WORK INSTRUCTIONS: Reproduce only the top of the records, down to and including the line containing "Definition delimiter (c".

AVAILABLE DATA Block Start

Definition quote_byte (c : ascii) : string :=
  if always_safe c then String c EmptyString
  else if Ascii.eqb c " " then "+"
  else String "%" (String (hex_digit (nat_of_ascii c / 16))
                     (String (hex_digit (nat_of_ascii c mod 16)) EmptyString)).

Fixpoint quote_plus (s : string) : string :=
  match s with
  | EmptyString => EmptyString
  | String c r => quote_byte c +:+ quote_plus r
  end.

Definition DB_PASSWORD_ENCODED (environ : gmap string string) : string :=
  quote_plus (DB_PASSWORD environ).

Definition DATABASE_URL (environ : gmap string string) : string :=
  "postgresql://" +:+ DB_USER environ +:+ ":" +:+ DB_PASSWORD_ENCODED environ
    +:+ "@" +:+ DB_HOST environ +:+ ":" +:+ DB_PORT environ
    +:+ "/" +:+ DB_NAME environ.

(** Every character of a text passes a test. *)
Fixpoint string_forall (p : ascii -> bool) (s : string) : bool :=
  match s with
  | EmptyString => true
  | String c r => p c && string_forall p r
  end.

(** The characters that separate the parts of the address. *)
Definition delimiter (c : ascii) : bool :=
  Ascii.eqb c ":" || Ascii.eqb c "@" || Ascii.eqb c "/"
  || Ascii.eqb c "?" || Ascii.eqb c "#" || Ascii.eqb c " ".

Lemma string_forall_app p s t :
  string_forall p (s +:+ t) = string_forall p s && string_forall p t.
Proof.
  induction s as [|c s IH]; simpl; [reflexivity|].
  now rewrite IH, andb_assoc.
Qed.

Lemma quote_byte_no_delimiter c :
  string_forall (fun c => negb (delimiter c)) (quote_byte c) = true.
Proof. destruct c as [[] [] [] [] [] [] [] []]; reflexivity. Qed.

Lemma quote_plus_no_delimiter s :
  string_forall (fun c => negb (delimiter c)) (quote_plus s) = true.
Proof.
  induction s as [|c s IH]; [reflexivity|].
  cbn [quote_plus]. now rewrite string_forall_app, quote_byte_no_delimiter, IH.
Qed.

(** The first byte of a quoted text and the rest of the text. *)
Definition hex_value (c : ascii) : nat :=
  let n := nat_of_ascii c in
  if (n <=? 57)%nat then (n - 48)%nat else (n - 55)%nat.

Definition unquote_head (s : string) : option (ascii * string) :=
  match s with
  | EmptyString => None
  | String "%" (String h (String l r)) =>
      Some (ascii_of_nat (16 * hex_value h + hex_value l), r)
  | String "+" r => Some (" "%char, r)
  | String c r => Some (c, r)
  end.

Lemma unquote_head_quote_byte c r :
  unquote_head (quote_byte c +:+ r) = Some (c, r).
Proof. destruct c as [[] [] [] [] [] [] [] []]; reflexivity. Qed.

Lemma quote_plus_inj s t : quote_plus s = quote_plus t -> s = t.
Proof.
  revert t. induction s as [|c s IH]; intros [|d t] H.
  - reflexivity.
  - apply (f_equal unquote_head) in H. cbn [quote_plus] in H.
    rewrite unquote_head_quote_byte in H. discriminate H.
  - apply (f_equal unquote_head) in H. cbn [quote_plus] in H.
    rewrite unquote_head_quote_byte in H. discriminate H.
  - apply (f_equal unquote_head) in H. cbn [quote_plus] in H.
    rewrite !unquote_head_quote_byte in H. injection H as -> H.
    f_equal. now apply IH.
Qed.

(** X17. Whatever the password is, it cannot change the shape of the
    address of the store: the text put between the user's [:] and the
    host's [@] is the quoted password, which holds none of the characters
    [: @ / ? #] nor a space, and which no other password gives. *)
Theorem password_is_quoted (environ : gmap string string) :
  DATABASE_URL environ
  = "postgresql://" +:+ DB_USER environ +:+ ":"
      +:+ quote_plus (DB_PASSWORD environ)
      +:+ "@" +:+ DB_HOST environ +:+ ":" +:+ DB_PORT environ
      +:+ "/" +:+ DB_NAME environ
  /\ string_forall (fun c => negb (delimiter c))
       (quote_plus (DB_PASSWORD environ)) = true
  /\ (forall environ',
        quote_plus (DB_PASSWORD environ') = quote_plus (DB_PASSWORD environ) ->
        DB_PASSWORD environ' = DB_PASSWORD environ).
Proof.
  split; [reflexivity|]. split; [apply quote_plus_no_delimiter|].
  intros environ'. apply quote_plus_inj.
Qed.

End Database.

(* ===================================================================== *)
(** * The service on concrete requests                                    *)
(* ===================================================================== *)

(** Sample Unicode tables, used to run the service on concrete requests:
    they know the Arabic-Indic digits and the no-break space, and take
    every other character beyond ASCII for neither a digit nor white
    space. *)
#[global] Instance sample_unicode : Py.UnicodeData := fun bytes =>
  match bytes with
  | String a (String b EmptyString) =>
      let a := nat_of_ascii a in
      let b := nat_of_ascii b in
      if ((a =? 217) && (160 <=? b) && (b <=? 169))%nat then Py.UDigit (b - 160)
      else if ((a =? 194) && (b =? 160))%nat then Py.USpace
      else Py.UOther
  | _ => Py.UOther
  end.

AVAILABLE DATA Block End

EXERCISE OUTPUT:
Definition quote_byte (c : ascii) : string :=
  if always_safe c then String c EmptyString
  else if Ascii.eqb c " " then "+"
  else String "%" (String (hex_digit (nat_of_ascii c / 16))
                     (String (hex_digit (nat_of_ascii c mod 16)) EmptyString)).

Fixpoint quote_plus (s : string) : string :=
  match s with
  | EmptyString => EmptyString
  | String c r => quote_byte c +:+ quote_plus r
  end.

Definition DB_PASSWORD_ENCODED (environ : gmap string string) : string :=
  quote_plus (DB_PASSWORD environ).

Definition DATABASE_URL (environ : gmap string string) : string :=
  "postgresql://" +:+ DB_USER environ +:+ ":" +:+ DB_PASSWORD_ENCODED environ
    +:+ "@" +:+ DB_HOST environ +:+ ":" +:+ DB_PORT environ
    +:+ "/" +:+ DB_NAME environ.

(** Every character of a text passes a test. *)
Fixpoint string_forall (p : ascii -> bool) (s : string) : bool :=
  match s with
  | EmptyString => true
  | String c r => p c && string_forall p r
  end.

(** The characters that separate the parts of the address. *)
Definition delimiter (c : ascii) : bool :=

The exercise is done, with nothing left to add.